First record of Meloidogyne fallax in Victoria, Australia

L. Nambiar A D , M. Quader A , J. M. Nobbs B , J. A. Cobon C , P. R. Campbell C and L. M. Gulino C
+ Author Affiliations
- Author Affiliations

A Department of Primary Industries Victoria, 621 Burwood Highway, Knoxfield, Vic. 3180, Australia.

B South Australian Research and Development Institute, Field Crops Nematology Unit, LMB 100, Glen Osmond, SA 5064, Australia.

C Department of Primary Industries and Fisheries, 80 Meiers Road, Indooroopilly, Qld 4068, Australia.

D Corresponding author. Email: lila.nambiar@dpi.vic.gov.au

Australasian Plant Disease Notes 3(1) 141-142 https://doi.org/10.1071/DN08054
Submitted: 22 July 2008  Accepted: 29 September 2008   Published: 9 October 2008

Abstract

Meloidogyne fallax was detected for the first time in Victoria, Australia. It was found on potato tubers in the Cora Lynn and Toolangi districts of Victoria. The identification was based on morphological observations and molecular tests.

Nematodes of the genus Meloidogyne that cause root-knots are considered to be the world’s most damaging nematodes. Two major pest species, M. fallax and M. chitwoodi (Golden et al. 1980) are closely related and difficult to distinguish morphologically. Of these two, M. fallax is found in South Australia (Nobbs et al. 2001) and Western Australia (Vanstone and Nobbs 2007). It is proposed that M. fallax presents a photosanitary risk similar to that of the exotic M. chitwoodi (EPPO/CABI 1997). It is therefore necessary to identify these nematodes accurately based on both morphology and molecular tests.

In March 2006 diseased potato tubers from the Cora Lynn and Toolangi districts of Victoria, Australia were submitted to the Crop Health Services Unit of the Department of Primary Industry Victoria, Knoxfield for diagnosis. The tubers showed symptoms of external galling and internal necrosis just below the skin. The galls were dissected and teased out in water. A large number of eggs, juveniles, female and male nematodes were recovered. Female nematodes were used to prepare permanent slides for perineal patterns while juveniles and male nematodes were fixed in formalin–acetic fixative (4 : 1) (Hooper 1970) and transferred to anhydrous glycerol by the glycerol–ethanol method (Seinhorst 1959) for permanent microscope slide mounts.

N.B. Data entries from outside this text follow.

(** C2: the display paths depend on the panes only through the multiset of
    their directories, so a permutation of the panes changes no pane's
    display path; a pane whose leaf no other pane has is shown by that leaf;
    two panes with the same leaf and different parents, no other pane having
    that leaf, are shown by their [parent/leaf] suffixes, which differ. *)
Theorem display_paths_depend_on_directories_only :
  (forall panes panes' p,
     Permutation (map dir_segments panes) (map dir_segments panes') ->
     display_path panes p = display_path panes' p) /\
  (forall panes panes',
     Permutation panes panes' ->
     Permutation (get_exclusive_paths panes) (get_exclusive_paths panes') /\
     (forall p d, In (p, d) (get_exclusive_paths panes) <->
                  In (p, d) (get_exclusive_paths panes'))) /\
  (forall panes p others pre leaf,
     Permutation panes (p :: others) ->
     dir_segments p = pre ++ [leaf] ->
     Forall (fun o => suffix 1 (dir_segments o) <> [leaf]) others ->
     display_path panes p = leaf /\ In (p, leaf) (get_exclusive_paths panes)) /\
  (forall panes p q others pre_p pre_q parent_p parent_q leaf,
     Permutation panes (p :: q :: others) ->
     dir_segments p = pre_p ++ [parent_p; leaf] ->
     dir_segments q = pre_q ++ [parent_q; leaf] ->
     parent_p <> parent_q ->
     Forall (fun o => suffix 1 (dir_segments o) <> [leaf]) others ->
     display_path panes p = join_path [parent_p; leaf] /\
     display_path panes q = join_path [parent_q; leaf] /\
     display_path panes p <> display_path panes q).
Proof.
  assert (Hdirs : forall panes panes' p,
            Permutation (map dir_segments panes) (map dir_segments panes') ->
            display_path panes p = display_path panes' p).
  { intros panes panes' p H. unfold display_path. f_equal.
    now apply extend_perm. }
  assert (Hperm : forall panes panes' p,
            Permutation panes panes' ->
            display_path panes p = display_path panes' p).
  { intros panes panes' p H. apply Hdirs. now apply Permutation_map. }
  assert (Hgep : forall panes panes',
            Permutation panes panes' ->
            Permutation (get_exclusive_paths panes) (get_exclusive_paths panes')).
  { intros panes panes' H. unfold get_exclusive_paths.
    rewrite (map_ext (fun p => (p, display_path panes p))
                     (fun p => (p, display_path panes' p)))
      by (intros p; now rewrite (Hperm panes panes' p H)).
    now apply Permutation_map. }
  split; [exact Hdirs|]. split; [|split].
  - intros panes panes' H. split; [now apply Hgep|].
    intros p d. split; apply Permutation_in; [|apply Permutation_sym];
      now apply Hgep.
  - intros panes p others pre leaf H Hp Ho.
    assert (E : display_path panes p = leaf).
    { rewrite (Hperm _ _ p H). eapply display_path_alone; eauto. }
    split; [exact E|]. rewrite <- E. unfold get_exclusive_paths.
    apply (in_map (fun p => (p, display_path panes p))).
    apply Permutation_sym in H. apply (Permutation_in _ H). now left.
  - intros panes p q others pre_p pre_q parent_p parent_q leaf
           H Hp Hq Hne Ho.
    assert (Lp : suffix 1 (dir_segments p) = [leaf])
      by (rewrite Hp; change [parent_p; leaf] with ([parent_p] ++ [leaf]);
          rewrite app_assoc; now apply suffix_app).
    assert (Lq : suffix 1 (dir_segments q) = [leaf])
      by (rewrite Hq; change [parent_q; leaf] with ([parent_q] ++ [leaf]);
          rewrite app_assoc; now apply suffix_app).
    assert (Pp : suffix 2 (dir_segments p) = [parent_p; leaf])
      by (rewrite Hp; now apply suffix_app).
    assert (Pq : suffix 2 (dir_segments q) = [parent_q; leaf])
      by (rewrite Hq; now apply suffix_app).
    assert (Dpq : segs_eqb [parent_q; leaf] [parent_p; leaf] = false)
      by (apply segs_eqb_neq; congruence).
    assert (Dqp : segs_eqb [parent_p; leaf] [parent_q; leaf] = false)
      by (apply segs_eqb_neq; congruence).
    assert (Ep : display_path panes p = join_path [parent_p; leaf]).
    { rewrite (Hperm _ _ p H). unfold display_path. f_equal. cbn [map].
      apply (display_path_pair _ _ pre_p); [exact Hp| |].
      - rewrite !sharing_cons, Lp, Lq, segs_eqb_refl_true.
        now rewrite (sharing_other_leaves 0 _ leaf others Lp Ho).
      - rewrite !sharing_cons, Pp, Pq, segs_eqb_refl_true, Dpq.
        now rewrite (sharing_other_leaves 1 _ leaf others Lp Ho). }
    assert (Eq : display_path panes q = join_path [parent_q; leaf]).
    { rewrite (Hperm _ _ q H). unfold display_path. f_equal. cbn [map].
      apply (display_path_pair _ _ pre_q); [exact Hq| |].
      - rewrite !sharing_cons, Lp, Lq, segs_eqb_refl_true.
        now rewrite (sharing_other_leaves 0 _ leaf others Lq Ho).
      - rewrite !sharing_cons, Pp, Pq, segs_eqb_refl_true, Dqp.
        now rewrite (sharing_other_leaves 1 _ leaf others Lq Ho). }
    split; [exact Ep|]. split; [exact Eq|].
    rewrite Ep, Eq. intros E. apply Hne.
    apply (join_path_two_inj _ _ leaf); [| |exact E].
    + apply (dir_segments_nonempty p). rewrite Hp, in_app_iff. right. now left.
    + apply (dir_segments_nonempty q). rewrite Hq, in_app_iff. right. now left.
Qed.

The male nematode head region was offset from body and marked with two distinct annules (Fig. 1), which is similar to that of M. chitwoodi. Measurements of juvenile stylet and total body length matched the original description of M. fallax. Perineal patterns observed were similar to that of M. hapla except that there were no punctations present in the anal region (Fig. 2) but matched the descriptions of M. fallax and M. chitwoodi. The preserved slides have been deposited in the Victorian Plant Pathology Herbarium, VPRI 33973, 33974, 33975, 33976, 33977 and 33978. Some of the observations were similar for both M. chitwoodi and M. fallax species and both of these species are known to attack potatoes. Therefore, molecular identification of specimens was also carried out to clarify the morphological identification.


Fig. 1.  Meloidogyne fallax male head with two distinct annules.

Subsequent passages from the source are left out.